In a general sense, pipeline-operator |> is a binary operator for function application that is equivalent to f(x)

f(x) == x |> f

Benefit of binary operator

Introducing a new binary-operator in JavaScript is nothing new.

In ES2016 , exponentiation operator ** has been introduced.
Math.pow(2, 3) == 2 ** 3

Math.pow(Math.pow(2, 3), 5) == 2 ** 3 ** 5

As you can see, a binary operator significantly improve the readability of a code, especially for the nesting structure of f() notation,

Essentially, pipeline-operator is the same league of the exponentiation operator, and the benefit is also common.

g(f(x) == x |> f |> g

Expectation of the community

In fact, pipeline-operator in JS has been expected from the community.

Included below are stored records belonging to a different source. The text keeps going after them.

(** [CreateOptionChain] on an option symbol, case by case: the rewriting
    step raises; or the registry has no entry for the canonical symbol
    and the chain is built; or it has one, and the call stops at
    [SetFilter]. *)
Lemma CreateOptionChain_eq w :
  is_option symbol ->
  CreateOptionChain symbol w =
    let w1 := record_call
                (Log (CreatingOptionChain (QCAlgorithm.UtcTime (algorithm w)) symbol))
                w in
    match canonical symbol with
    | Raise e => (Raise e, w1)
    | Ok c =>
        match registered c w with
        | [] => (Ok (built_universe w), built symbol c w)
        | _ :: _ =>
            (Raise (AttributeError
               "'KeyValuePair[Symbol,Security]' object has no attribute 'SetFilter'"),
             record_call
               (Log (ResolvedExistingOptionChainSecurity
                       (QCAlgorithm.UtcTime (algorithm w)) c)) w1)
        end
    end.
Proof.
  unfold CreateOptionChain, is_option, canonical, registered, built,
    built_universe, effective_settings, effective_initializer.
  intros Hty. rewrite bool_decide_eq_true_2 by assumption.
  destruct w as [m a h cs d]. exec.
  destruct (Symbol.IsCanonical symbol); exec.
  - destruct (universeSettings m), (securityInitializer m); exec;
      match goal with
      | |- context [filter ?P ?l] => destruct (filter P l)
      end; exec; rewrite ?alter_last; unfold chain_args; simpl;
      rewrite <- ?app_assoc; reflexivity.
  - destruct (Symbol.Underlying symbol); exec; [|reflexivity].
    unfold rewritten.
    destruct (universeSettings m), (securityInitializer m); exec;
      match goal with
      | |- context [filter ?P ?l] => destruct (filter P l)
      end; exec; rewrite ?alter_last; unfold chain_args; simpl;
      rewrite <- ?app_assoc; reflexivity.
Qed.

(** A call leaves the model object, the host algorithm and the reference
    data as they were. *)
Lemma CreateOptionChain_frame w :
  self (snd (CreateOptionChain symbol w)) = self w /\
  algorithm (snd (CreateOptionChain symbol w)) = algorithm w /\
  data (snd (CreateOptionChain symbol w)) = data w.
Proof.
  destruct (decide (is_option symbol)) as [Hty|Hty].
  - rewrite CreateOptionChain_eq by assumption. simpl.
    destruct (canonical symbol) as [c|e]; [|by auto].
    destruct (registered c w); by auto.
  - rewrite CreateOptionChain_not_option by assumption. by auto.
Qed.

(** A call that returns has built the chain of the canonical symbol,
    for which the registry had no entry. *)
Lemma CreateOptionChain_returns w universe w' :
  CreateOptionChain symbol w = (Ok universe, w') ->
  is_option symbol /\
  exists c,
    canonical symbol = Ok c /\ registered c w = [] /\
    universe = built_universe w /\ w' = built symbol c w.
Proof.
  intros Hrun.
  destruct (decide (is_option symbol)) as [Hty|Hty].
  - split; [assumption|].
    rewrite CreateOptionChain_eq in Hrun by assumption. simpl in Hrun.
    destruct (canonical symbol) as [c|e]; [|discriminate].
    destruct (registered c w) eqn:Hreg; [|discriminate].
    exists c. by simplify_eq.
  - rewrite CreateOptionChain_not_option in Hrun by assumption. discriminate.
Qed.

(** On an option symbol, the only exception a call raises is an
    [AttributeError]. *)
Lemma CreateOptionChain_raises w e w' :
  is_option symbol ->
  CreateOptionChain symbol w = (Raise e, w') ->
  exists message, e = AttributeError message.
Proof.
  intros Hty Hrun. rewrite CreateOptionChain_eq in Hrun by assumption.
  simpl in Hrun. unfold canonical in *.
  destruct (Symbol.IsCanonical symbol).
  - destruct (registered symbol w); simplify_eq. by eexists.
  - destruct (Symbol.Underlying symbol) as [u|].
    + destruct (registered (rewritten symbol u) w); simplify_eq. by eexists.
    + simplify_eq. by eexists.
Qed.

End CreateOptionChain.

(** ** First-seen underlyings *)

Section FirstSeen.




Lemma first_seen_cons_old x rest seen :
  set_contains (Symbol.Underlying x) seen = true ->
  first_seen (x :: rest) seen = first_seen rest seen.
Proof. simpl. by intros ->. Qed.

Lemma first_seen_cons_new x rest seen :
  set_contains (Symbol.Underlying x) seen = false ->
  first_seen (x :: rest) seen =
    x :: first_seen rest (Symbol.Underlying x :: seen).
Proof. simpl. intros Hx. by rewrite Hx, set_add_fresh. Qed.





(** The choice made in a list extends the choice made in a prefix. *)
Lemma first_seen_app before after : forall seen,
  exists more, first_seen (before ++ after) seen = first_seen before seen ++ more.
Proof.
  induction before as [|x rest IH]; intros seen.
  - by eexists.
  - rewrite <- app_comm_cons.
    destruct (set_contains (Symbol.Underlying x) seen) eqn:Hx.
    + rewrite !first_seen_cons_old by assumption. apply IH.
    + rewrite !first_seen_cons_new by assumption.
      destruct (IH (Symbol.Underlying x :: seen)) as [more ->].
      by exists more.
Qed.

End FirstSeen.

(** ** The generator and its loop *)

Section Loop.

Lemma CreateUniverses_start_eq w :
  CreateUniverses_start w =
    match PyTime.add (QCAlgorithm.UtcTime (algorithm w)) (refreshInterval (self w)) with
    | Some sum =>
        (Ok (optionChainSymbolSelector (self w) (QCAlgorithm.UtcTime (algorithm w))),
         started sum w)
    | None => (Raise (OverflowError "date value out of range"), w)
    end.
Proof.
  unfold CreateUniverses_start, started. destruct w as [m a h cs d]. exec.
  destruct (PyTime.add (QCAlgorithm.UtcTime a) (refreshInterval m)); reflexivity.
Qed.

Lemma iterate_next fuel g g' w w' :
  next g w = next g' w' -> iterate fuel g w = iterate fuel g' w'.
Proof. destruct fuel; simpl; [reflexivity|]. by intros ->. Qed.

(** Iterating over a suspended generator runs its loop to the end; the
    number of symbols left bounds the number of requests. *)
Lemma iterate_run_loop symbols : forall fuel seen w,
  (length symbols < fuel)%nat ->
  iterate fuel (Suspended symbols seen) w = Some (run_loop symbols seen w).
Proof.
  induction symbols as [|x rest IH]; intros fuel seen w Hfuel;
    (destruct fuel as [|fuel]; [simpl in Hfuel; lia|]).
  - reflexivity.
  - simpl in Hfuel. simpl.
    destruct (negb (bool_decide (Symbol.SecurityType x = SecurityType.Option)));
      [reflexivity|].
    destruct (negb (set_contains (Symbol.Underlying x) seen)).
    + destruct (CreateOptionChain x w) as [[universe|e] w1]; [|reflexivity].
      rewrite IH by lia.
      by destruct (run_loop rest _ w1) as [[universes outcome] w2].
    + rewrite <- (IH (S fuel) seen w) by lia. reflexivity.
Qed.

(** A refresh always ends, and this is what it gives. *)
Lemma refresh_eq w :
  refresh w =
    Some (match CreateUniverses_start w with
          | (Ok symbols, w1) => run_loop symbols [] w1
          | (Raise e, w1) => ([], Failed e, w1)
          end).
Proof.
  unfold refresh, CreateUniverses, ret.
  pose proof (CreateUniverses_start_eq w) as Hstart.
  destruct (PyTime.add _ _) as [sum|].
  - rewrite Hstart.
    rewrite (iterate_next _ Created
               (Suspended (optionChainSymbolSelector (self w)
                             (QCAlgorithm.UtcTime (algorithm w))) [])
               w (started sum w)).
    + apply iterate_run_loop. simpl. lia.
    + simpl. by rewrite Hstart.
  - simpl. by rewrite Hstart.
Qed.

Lemma build_chains_frame symbols : forall w,
  self (snd (build_chains symbols w)) = self w /\
  algorithm (snd (build_chains symbols w)) = algorithm w /\
  data (snd (build_chains symbols w)) = data w.
Proof.
  induction symbols as [|x rest IH]; intros w; simpl; [by auto|].
  pose proof (CreateOptionChain_frame x w) as (Hs & Ha & Hd).
  destruct (CreateOptionChain x w) as [[universe|e] w1]; simpl in *; [|by auto].
  specialize (IH w1).
  destruct (build_chains rest w1) as [[universes e] w2]; simpl in *.
  destruct IH as (-> & -> & ->). by auto.
Qed.

Lemma run_loop_frame symbols : forall seen w,
  self (snd (run_loop symbols seen w)) = self w /\
  algorithm (snd (run_loop symbols seen w)) = algorithm w /\
  data (snd (run_loop symbols seen w)) = data w.
Proof.
  induction symbols as [|x rest IH]; intros seen w; simpl; [by auto|].
  destruct (negb (bool_decide _)); [by auto|].
  destruct (negb (set_contains _ seen)); [|apply IH].
  pose proof (CreateOptionChain_frame x w) as (Hs & Ha & Hd).
  destruct (CreateOptionChain x w) as [[universe|e] w1]; simpl in *; [|by auto].
  specialize (IH (set_add (Symbol.Underlying x) seen) w1).
  destruct (run_loop rest _ w1) as [[universes outcome] w2]; simpl in *.
  destruct IH as (-> & -> & ->). by auto.
Qed.

Lemma CreateUniverses_loop_frame symbols : forall seen w,
  self (snd (CreateUniverses_loop symbols seen w)) = self w /\
  algorithm (snd (CreateUniverses_loop symbols seen w)) = algorithm w /\
  data (snd (CreateUniverses_loop symbols seen w)) = data w.
Proof.
  induction symbols as [|x rest IH]; intros seen w; simpl; [by auto|].
  destruct (negb (bool_decide _)); [by auto|].
  destruct (negb (set_contains _ seen)); [|apply IH].
  pose proof (CreateOptionChain_frame x w) as Hframe.
  by destruct (CreateOptionChain x w) as [[universe|e] w1].
Qed.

#StateOfJS 2020: What do you feel is currently missing from JavaScript?

image

  • Static Typing
  • Pattern Matching
  • Pipe Operator
  • functions
  • Immutable Data Structure

It's reasonable to observe that the majority of the JS community has longed for more strictness of the language.

Especially for Static Typing:

image

Why Static Typing is so popular?

There is no native static type system in JavaScript, so currently, many use TypeScript instead.
So why do we like Type so much?

The general answer would be that we can avoid BUGs, in other words Type makes a code robust.

Why Type makes a code robust?

Because Type is mathematics.
I will explain briefly about Type since I think the understanding helps readers follow this discussion.

Types as Sets

Type == Sets

Type theory versus set theory

Alternately, we could change our terminology so that what we have been calling “types” are instead called “sets”.

Thus, words like “type” and “set” and “class” are really quite fungible. This sort of level-switch is especially important when we want to study the mathematics of type theory,

Types as Sets · An Introduction to Elm

In pursuit of this goal, I have found it helpful to understand the relationship between types and sets. It sounds like a stretch, but it really helps develop your mindset!

What is Sets?

Definition of Function

https://en.wikipedia.org/wiki/Function_(mathematics)#Definition

Intuitively, a function is a process that associates each element of a set X, to a single element of a set Y.

https://ncatlab.org/nlab/show/function

In a strict sense of the term, a function is a homomorphism f:S→Tf : S \to T of sets. We may also speak of a map or mapping, but those terms are used in other ways in other contexts.

So, in the definition of function, we need to define the sets of x and y
where y = f(x), or x |> y

A binary operator is a syntax-sugar of binary functions

Binary operation

As you can see in the picture,
x * y == f(x, y)

or should I edit this picture to

File:Pipeline operator.png

A binary operator is a syntax-sugar of binary functions.
We also need to type (== sets) x and y or f correctly as the request from the mathematical definition of function, and according to the overwhelming popularity of Static Typing in the survey, that is what people want. They needs more strictness of JavaScript for their robust codes.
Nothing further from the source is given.